*** Records for this task ***

Lemma move_bytes_good id owned its : (map_Forall ok its -> map_Forall ok (move_bytes id owned its)) /\ grows its (move_bytes id owned its).
Proof using Type.
  unfold move_bytes. split.
  - intros Hi. apply fold_all; [done|]. intros its' [o b] _ H'. apply alter_ok; [apply alter_ok; [done|]|]; intros it; apply ok_add_bytes.
  - apply fold_grows. intros its' [o b]. etrans; [|apply alter_grows; by intros it]. apply alter_grows. by intros it.
Qed.

Lemma add_media_good pick its : let t := media (walk_root mode root) in
  map_Forall (okitem (walk_reason root T)) its ->
  map_Forall ok (add_media pick t its) /\ grows its (add_media pick t its) /\ forall m, m ∈ excluded t -> has_media (add_media pick t its) m.
Proof using root_named.
  intros t Hi. pose proof (inv_media _ _ _ (proj1 walk_root_good)) as Ht. fold t in Ht.
  assert (map_Forall ok its) as Hi'. { eapply map_Forall_impl; [exact Hi|]. intros id it Hit. eapply ok_weaken; [|exact Hit]. intros q Hq. by left. }
  unfold add_media. set (f := fun its m => move_bytes _ _ _).
  assert (forall its m, grows its (upsert ("media:" +:+ m) KindMedia "Media files" false true (addPath ("/" +:+ m)) its)) as Hup.
  { intros its' m. apply upsert_grows. intros it p. apply addPath_keeps. }
  assert (forall its m, grows its (f its m)) as Hf. { intros its' m. etrans; [apply Hup|]. apply move_bytes_good. }
  split_and!.
  - apply fold_all; [done|]. intros its' m Hm H'. apply move_bytes_good. apply upsert_media; [done..| |done]. intros it Hit.
    destruct (excluded_names t m Ht Hm) as (q & Hq & Em). subst m. change ("/" +:+ relof q) with (rooted q). apply ok_addPath; [|done]. intros _. split; [done|]. by right.
  - by apply fold_grows.
  - generalize (excluded t) as l. intros l. clear Hi Hi'. revert its. induction l as [|m l IH]; intros its m' Hm; [by apply elem_of_nil in Hm|]. cbn [fold_left].
    apply elem_of_cons in Hm as [->|Hm]; [|by apply IH]. eapply has_media_grows; [by apply fold_grows|]. eapply has_media_grows; [apply move_bytes_good|].
    eexists. split; [apply lookup_insert_eq|]. by apply addPath_elem.
Qed.

Lemma under_relof r q : Forall plain r -> Forall plain q -> under (relof r) (relof q) = true -> r `prefix_of` q.
Proof using Type.
  intros Hr Hq Hu. destruct r as [|s r]; [apply prefix_nil|]. rewrite relof_some in Hu by done. destruct q as [|t q].
  - exfalso. unfold under in Hu. apply orb_true_iff in Hu as [Hu|Hu].
    + apply bool_decide_eq_true in Hu. by apply (dot_plain (s :: r)).
    + cbn [relof] in Hu. apply HasPrefix_spec in Hu as [z Hz]. rewrite bytes_app in Hz. apply (f_equal length) in Hz. rewrite !length_app in Hz. change (length (bytes ".")) with 1%nat in Hz. change (length (bytes "/")) with 1%nat in Hz.
      assert (length (bytes (join (s :: r))) <> 0%nat) as Hne; [|lia]. intros E. apply (join_nonempty (s :: r)); [done..|]. apply bytes_inj. by apply nil_length_inv in E.
  - rewrite relof_some in Hu by done. by apply under_join in Hu.
Qed.

Lemma drop_swallowed_good its x : let t := media (walk_root mode root) in
  map_Forall ok its -> (forall m, m ∈ excluded t -> has_media its m) -> covers its x -> covers (drop_swallowed (excluded t) its) x.
Proof using root_named.
  intros t Hi Hm (id & it & q & Hk & Hit & Hq & Hin & Hp). unfold covers, drop_swallowed. destruct (swallowed (excluded t) it) eqn:Es.
  - unfold swallowed in Es. rewrite !andb_true_iff in Es. destruct Es as [_ Ha]. unfold allUnder in Ha. rewrite forallb_forall in Ha.
    specialize (Ha (rooted q) ltac:(by apply list_elem_of_In)). apply existsb_exists in Ha as (r & Hr%list_elem_of_In & Hu).
    destruct (excluded_names t r (inv_media _ _ _ (proj1 walk_root_good)) Hr) as (qr & Hqr & ->).
    destruct (Hm _ Hr) as (mt & Hmt & Hmp). exists ("media:" +:+ relof qr), mt, qr. split_and!; [done| |done|exact Hmp|].
    + apply map_lookup_filter_Some. split; [done|]. cbn. unfold swallowed. rewrite (ok_media _ _ _ (Hi _ _ Hmt)) by done. done.
    + etrans; [|exact Hp]. apply under_relof; [done..|]. assert (TrimPrefix (rooted q) "/" = relof q) as E by (apply bytes_inj; by apply (bytes_TrimPrefix _ _ (bytes (relof q)))).
      by rewrite E in Hu.
  - exists id, it, q. split_and!; [done| |done..]. by apply map_lookup_filter_Some.
Qed.

(** Git working trees and Docker add paths and take none away. *)
Context (git : string -> list string -> option string) (safe_url : string -> string).

Lemma git_repos_good dir s its : (map_Forall ok its -> map_Forall ok (git_repos git safe_url dir root s its).1) /\ grows its (git_repos git safe_url dir root s its).1.
Proof using Type.
  unfold git_repos. assert (forall acc r, (map_Forall ok acc.1 -> map_Forall ok (git_repo git safe_url dir root (gitKeep s) acc r).1) /\ grows acc.1 (git_repo git safe_url dir root (gitKeep s) acc r).1) as Hstep.
  { intros [its' repos] [rel id]. unfold git_repo. destruct (inspectGit _ _ _ _) as [repo tracked]. destruct (List.partition _ _) as [mine kept]. cbn [fst].
    set (i1 := fold_left _ mine its'). set (i2 := if decide (kept = []) then i1 else _). set (i3 := if gDirty _ then _ else i2). set (i4 := if gUnpushed _ then _ else i3).
    assert (forall m i, (map_Forall ok i -> map_Forall ok (alter (warn m) id i)) /\ grows i (alter (warn m) id i)) as Hw.
    { intros m i. split; [|apply alter_grows; by intros it]. intros Hi. apply alter_ok; [done|]. intros it. apply ok_warn. }
    assert ((map_Forall ok its' -> map_Forall ok i1) /\ grows its' i1) as [A1 G1].
    { unfold i1. split; [|apply fold_grows; intros; apply alter_grows; by intros it]. intros Hi. apply fold_all; [done|]. intros i f _ Hi'. apply alter_ok; [done|]. intros it. apply ok_add_bytes. }
    assert ((map_Forall ok i1 -> map_Forall ok i2) /\ grows i1 i2) as [A2 G2].
    { unfold i2. case_decide; [done|]. split; [|by apply upsert_keep_grows]. apply upsert_plain; [done..|]. intros it []. by split. }
    assert ((map_Forall ok i2 -> map_Forall ok i3) /\ grows i2 i3) as [A3 G3] by (unfold i3; destruct (gDirty _); [apply Hw|done]).
    assert ((map_Forall ok i3 -> map_Forall ok i4) /\ grows i3 i4) as [A4 G4] by (unfold i4; destruct (gUnpushed _); [apply Hw|done]).
    split; [auto|]. etrans; [exact G1|]. etrans; [exact G2|]. by etrans. }
  generalize (map_to_list (gitRoots s)) as l. intros l. change its with (its, @nil GitRepo).1 at 1 3. generalize (its, @nil GitRepo) as acc. clear its.
  induction l as [|r l IH]; intros acc; cbn [fold_left]; [done|]. destruct (Hstep acc r) as [A1 G1]. destruct (IH (git_repo git safe_url dir root (gitKeep s) acc r)) as [A2 G2].
  split; [auto|by etrans].
Qed.

Lemma fold_addPath_keeps l : keeps_paths (fun it => fold_left (fun it p => addPath p it) l it).
Proof using Type. induction l as [|p l IH]; intros it q Hq; cbn [fold_left]; [done|]. by apply IH, addPath_keeps. Qed.
Lemma add_docker_grows roots hint acc : grows acc.1 (add_docker roots hint acc).1.
Proof using Type.
  destruct hint as [h|]; [|done]. destruct acc as [its warns]. cbn [add_docker fst]. set (i1 := fold_left (add_volume _) _ its).
  assert (grows its i1) as G1. { apply fold_grows. intros i [n v]. unfold add_volume. cbv zeta. case_decide; [done|]. apply upsert_grows. intros it p. apply addPath_keeps. }
  destruct (fold_left (add_bind roots) (BindMounts h) (i1, warns)) as [i2 w2] eqn:E. assert (grows i1 i2) as G2.
  { change i1 with (i1, warns).1. replace i2 with (fold_left (add_bind roots) (BindMounts h) (i1, warns)).1 by by rewrite E. clear E i2 w2. generalize (i1, warns) as acc.
    induction (BindMounts h) as [|b l IH]; intros acc; cbn [fold_left]; [done|]. etrans; [|apply IH]. destruct acc as [i w]. unfold add_bind. case_decide; [done|].
    destruct (bindHoldsGit _ _); apply upsert_grows; intros it p Hp; by apply addPath_keeps. }
  etrans; [exact G1|]. etrans; [exact G2|]. cbn [fst]. case_decide; [done|]. apply upsert_grows. apply fold_addPath_keeps.
Qed.

(** The items before the selection. *)
Definition found (pick : gmap string Z -> option string) (dir : string) (hint : option DockerHint) : gmap string Item :=
  let s := walk_root mode root in
  let its := drop_swallowed (excluded (media s)) (add_media pick (media s) (add_databases s)) in
  let '(its, _) := git_repos git safe_url dir root s its in (add_docker (gitRoots s) hint (its, warnings s)).1.

Lemma found_covers pick dir hint y n : (y, Regular n) ∈ leaves [] (Folder root) -> 0 < n -> (forall t, y = [t] -> t ∉ technicalRoots) -> covers (found pick dir hint) y.
Proof using root_named.
  intros Hy Hpos Ht. destruct walk_root_good as [Hinv Hc]. specialize (Hc y n Hy Hpos Ht). unfold found. cbv zeta.
  destruct (add_databases_good (walk_root mode root) (inv_items _ _ _ Hinv)) as [Hi1 G1]. destruct (add_media_good pick _ Hi1) as (Hi2 & G2 & Hm).
  assert (covers (drop_swallowed (excluded (media (walk_root mode root))) (add_media pick (media (walk_root mode root)) (add_databases (walk_root mode root)))) y) as Hc3.
  { apply drop_swallowed_good; [done..|]. eapply covers_grows; [exact G2|]. by eapply covers_grows. }
  pose proof (proj2 (git_repos_good dir (walk_root mode root) (drop_swallowed (excluded (media (walk_root mode root))) (add_media pick (media (walk_root mode root)) (add_databases (walk_root mode root)))))) as G4.
  destruct (git_repos _ _ _ _ _ _) as [its repos]. cbn [fst] in G4. eapply covers_grows; [apply (add_docker_grows _ _ (its, _))|]. by eapply covers_grows.
Qed.
Lemma found_ok pick dir : map_Forall ok (found pick dir None).
Proof using root_named.
  destruct walk_root_good as [Hinv _]. unfold found. cbv zeta.
  destruct (add_databases_good (walk_root mode root) (inv_items _ _ _ Hinv)) as [Hi1 _]. destruct (add_media_good pick _ Hi1) as (Hi2 & _ & _).
  pose proof (proj1 (git_repos_good dir (walk_root mode root) (drop_swallowed (excluded (media (walk_root mode root))) (add_media pick (media (walk_root mode root)) (add_databases (walk_root mode root)))))) as G4.
  destruct (git_repos _ _ _ _ _ _) as [its repos]. cbn [fst] in *. apply G4. intros id it [Hit _]%map_lookup_filter_Some. by apply Hi2.
Qed.
End after.

(** ** The selection and the plan *)
Lemma uniquePaths_elem l p : Forall (fun p => HasPrefix p "/" = true /\ TrimSpace p = p) l -> p ∈ uniquePaths l <-> p ∈ l.
Proof.
  intros Hl. rewrite Forall_forall in Hl. unfold uniquePaths, sortStrings. rewrite merge_sort_Permutation, elem_add_new. split.
  - intros [Hp _]. apply list_elem_of_fmap in Hp as (q & -> & [_ Hq]%list_elem_of_filter). apply list_elem_of_fmap in Hq as (r & -> & Hr). destruct (Hl r Hr) as [H1 H2].
    rewrite H2. unfold uniquePath. by rewrite H1.
  - intros Hp. destruct (Hl p Hp) as [H1 H2]. split; [|by apply not_elem_of_nil]. apply list_elem_of_fmap. exists p. split; [unfold uniquePath; by rewrite H1|].
    apply list_elem_of_filter. split; [by intros ->|]. apply list_elem_of_fmap. by exists p.
Qed.

(** A listed path that is read as it is written. *)
Definition lists (rs : list string) (p : string) (q : list string) : Prop := guest rs q /\ HasPrefix p "/" = true /\ Clean p = abs q /\ TrimSpace p = p.
Definition listed (rs : list string) (p : string) : Prop := exists q, lists rs p q.

Lemma lists_same rs l qs : Forall2 (lists rs) l qs -> normalizeCapturePaths (abs rs) l = normalizeCapturePaths (abs rs) (map abs qs).
Proof.
  intros Hl. unfold normalizeCapturePaths. f_equal. induction Hl as [|p q l qs (Hg & Hp & Hc & Ht) _ IH]; [done|]. cbn [map].
  rewrite Ht, (g_trim _ _ Hg). rewrite filter_cons_True by (by intros ->). rewrite (filter_cons_True _ (abs q)) by done. cbn [map]. f_equal; [|exact IH].
  unfold host_path, IsAbs. rewrite Hp. change (HasPrefix (abs q) "/") with true. cbv iota zeta. rewrite Hc. by rewrite (Clean_abs q) by apply Hg.
Qed.
Lemma listed_choose rs l : Forall (listed rs) l -> exists qs, Forall2 (lists rs) l qs /\ Forall (guest rs) qs.
Proof.
  induction 1 as [|p l (q & Hq) _ (qs & H1 & H2)]; [by exists []|]. exists (q :: qs). split; constructor; try done. apply Hq.
Qed.

(** A capture with listed paths keeps the wanted files. *)
Lemma Captured_listed rs incl excl x : Forall plain rs -> rs <> [] -> Forall (listed rs) incl -> Forall (listed rs) excl -> file rs x ->
  exists ins exs, Forall2 (lists rs) incl ins /\ Forall2 (lists rs) excl exs /\ Captured (abs rs) (join x) incl excl = wanted ins exs x.
Proof.
  intros Hrs Hn Hi He Hx. destruct (listed_choose rs incl Hi) as (ins & Hi1 & Hi2). destruct (listed_choose rs excl He) as (exs & He1 & He2).
  exists ins, exs. split_and!; [done..|]. rewrite <- (Captured_wanted rs Hrs Hn ins exs Hi2 He2 x Hx). unfold Captured. by rewrite (lists_same rs incl ins), (lists_same rs excl exs).
Qed.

*** End of Records for this task ***

→ Task description: Say how many lines in this material hold "found", and say nothing else.

→ Finished exercise: 5